The Humanities Find a Home at Vagelos College of Physicians and Surgeons

February 27, 2018

The humanities, long the province of Columbia’s Morningside campus, have found a second home uptown among the doctors, clinicians and scientists at Columbia University Irving Medical Campus.

The newly-created Department of Medical Humanities and Ethics will be the first program of its kind at the Vagelos College of Physicians and Surgeons, encompassing narrative medicine, ethics and healthcare justice. Classes for medical students will begin in the 2018-19 academic year.

black and white photo of Rita Charon

The inaugural chair of the new department will be Dr. Rita Charon (GSAS’99), a professor of medicine who is a pioneer in using the arts and humanities to help clinicians address questions about healthcare and patients’ experiences. A Harvard-educated internist whose Ph.D. in English focused on the writings of Henry James, Charon began teaching at the medical school in 1982. She is credited with creating the field of narrative medicine, which she describes as “medicine practiced with the skills of recognizing, absorbing, interpreting, and being moved by stories of illness.”

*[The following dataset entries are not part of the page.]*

(** * A concrete kernel *)

(** Registrations of one epoll descriptor; registered descriptors are always ready. *)
Abbreviation demo_kernel := (gmap Z Z).
Definition demo_ready_events (k : demo_kernel) : list (Z * Z) :=
  (λ p, (p.1, Z.land p.2 (Z.lor EPOLLIN EPOLLOUT))) <$> map_to_list k.
#[export] Instance demo_epoll : EpollSys demo_kernel := {|
  epoll_create1 k := (k, 3);
  epoll_create k := (k, 3);
  epoll_ctl k _ ctl fd ev :=
    if ctl =? EPOLL_CTL_ADD then match k !! fd with Some _ => (k, EEXIST) | None => (<[fd := ev]> k, 0) end
    else match k !! fd with
         | None => (k, ENOENT)
         | Some _ => if ctl =? EPOLL_CTL_DEL then (delete fd k, 0) else (<[fd := ev]> k, 0)
         end;
  epoll_wait k _ n _ := (k, if n <? 0 then inl EBADF else inr (take (Z.to_nat n) (demo_ready_events k)));
  timerfd_create k := (k, -1);
  timerfd_settime k _ _ _ := (k, 0);
  close k _ := k
|}.
#[export] Program Instance demo_epoll_laws : EpollLaws demo_kernel := {| registered k _ fd := k !! fd |}.
Next Obligation.
  intros k ep ctl fd ev i Hi. cbn [epoll_ctl demo_epoll]. destruct (ctl =? EPOLL_CTL_ADD), (k !! fd); try done; cbn [fst];
    [by rewrite lookup_insert_ne|]. destruct (ctl =? EPOLL_CTL_DEL); cbn [fst]; [by rewrite lookup_delete_ne|by rewrite lookup_insert_ne].
Qed.
Next Obligation.
  intros k ep ctl fd ev. cbn [epoll_ctl demo_epoll]. destruct (Z.eqb_spec ctl EPOLL_CTL_ADD) as [->|].
  { destruct (k !! fd) eqn:E; cbn; [done|]. by rewrite lookup_insert_eq. }
  destruct (k !! fd) eqn:E; [|done]. destruct (ctl =? EPOLL_CTL_DEL); cbn; [by rewrite lookup_delete_eq|by rewrite lookup_insert_eq].
Qed.
Next Obligation.
  intros k ep fd ev. cbn [epoll_ctl demo_epoll]. change (EPOLL_CTL_DEL =? EPOLL_CTL_ADD) with false. cbv iota.
  destruct (k !! fd); [|done]. cbn. rewrite !elem_of_cons. unfold ENOENT, EBADF, EPERM. intros [|[|[|]]]; done || set_solver.
Qed.
Next Obligation. done. Qed.
Next Obligation.
  intros k ep n timeout l. cbn [epoll_wait demo_epoll snd]. destruct (Z.ltb_spec n 0); [done|]. intros [= <-].
  unfold zlen. rewrite length_take. lia.
Qed.
Next Obligation. done. Qed.

Abbreviation epoll_map := (event_map (epollop demo_kernel) event_changelist_fdinfo unit).
Definition demo_epollop (cl : bool) (k : demo_kernel) : epollop demo_kernel :=
  Epollop cl event_changelist_init_ INITIAL_NEVENT 3 (-1) k.

(** Descriptor 7 was closed and opened again: it is not registered any more. *)
Lemma apply_change_registers_witness :
  let ch := EventChange 7 EV_READ 0 EV_CHANGE_ADD 0 in
  ∃ ep', epoll_apply_one_change (demo_epollop false ∅) ch = Some (ep', 0) ∧
    matches (kernel ep' !! 7) (Z.lor EV_READ EV_WRITE) ∧ kernel ep' !! 7 = Some (Z.lor EPOLLIN EPOLLOUT).
Proof.
  intros ch. assert (Hok : change_ok ch) by (by split).
  destruct (apply_change_registers (demo_epollop false ∅) ch Hok) as (ep' & r & E & _ & H & _).
  assert (Er : fst <$> epoll_apply_one_change (demo_epollop false ∅) ch =
    Some (set_kernel (<[7 := Z.lor EPOLLIN EPOLLOUT]> ∅) (demo_epollop false ∅))) by (vm_compute; reflexivity).
  assert (Er2 : snd <$> epoll_apply_one_change (demo_epollop false ∅) ch = Some 0) by (vm_compute; reflexivity).
  rewrite E in Er, Er2. cbn in Er, Er2. injection Er as Er. injection Er2 as Er2.
  exists ep'. split; [by rewrite E, Er2|]. split; [|by rewrite Er].
  apply (H Er2). intros Hq. exfalso. revert Hq. vm_compute. discriminate.
Defined.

“Dr. Charon is uniquely qualified to lead this new department,” said Dr. Lee Goldman, chief executive officer of the Irving Medical Center. “She has made the teaching of narrative studies in our university and particularly at the medical center a national and international model for how the health care professions can comprehend and heed their patients’ complex experiences of illness.”

P&S initiated its first narrative medicine course in 2000, which went on to become a required part of the school’s curriculum, and, later, a master’s program at the School of Professional Studies. Charon won a Guggenheim fellowship for her work in 2002.

“For many years, talking about literature, art, philosophy, and creativity was considered marginal in medicine,” said Charon. “There is now widespread embrace of the humanities in mainstream medical training. The humanities give us the hard-won capacities to leave our own perspective and come to understand another’s.”

The new department will address issues that can be examined with expertise from all three of the fields it encompasses. The ethics division will be led by Sandra Soo-Jin Lee, an anthropologist and bioethicist coming to Columbia from Stanford University. She investigates ethics predominantly around precision medicine, human genomics, and stem cell research, disciplines that straddle all of Columbia’s campuses. “Sandra is interested in how ordinary people as patients and citizens think about consequential advances in science,” Charon explains.

David Rothman (CC’58), professor of history and the Bernard Schoenberg Professor of Social Medicine at P&S, will lead the Division of Professionalism and Health Care Justice. Rothman’s research centers on the history of medicine, and he is also the director of the medical school’s Center for the Study of Society and Medicine. He is president of the Institute on Medicine as a Profession, a scholarly and activist organization devoted to upholding professional ideals and behaviors.

Both the center and the institute will be incorporated into the new department, which will explore policy and economic questions such as how health is tied to wealth and how corporate interests can influence the behavior of physicians.

The Division of Narrative Medicine will complete the department, and will be led by Charon. Now international in scope and influence, narrative medicine is a form of clinical practice fortified with the knowledge and methods of the humanities. “Clinicians can learn from the ways of knowing of the literary scholar, the historian, the philosopher, and the creative artist, how to listen to the complex stories of illness, how to receive all that patients and colleagues try to convey, and how to act on these stories on behalf of patients,” said Charon.

The three divisions will work with faculty across Columbia to examine health care from ethical, cultural, social, and legal perspectives with an aim towards being a meeting ground for faculty and students.

“In the humanities we learn to tolerate ambiguity and use our creativity,” said Charon. “We come, eventually, to be able to confront and comprehend what suffering patients endure and then how best to aid them in their situations. What you learn in the humanities is part of the equipment of taking care of patients. You have to be able to see the suffering in order to treat it.”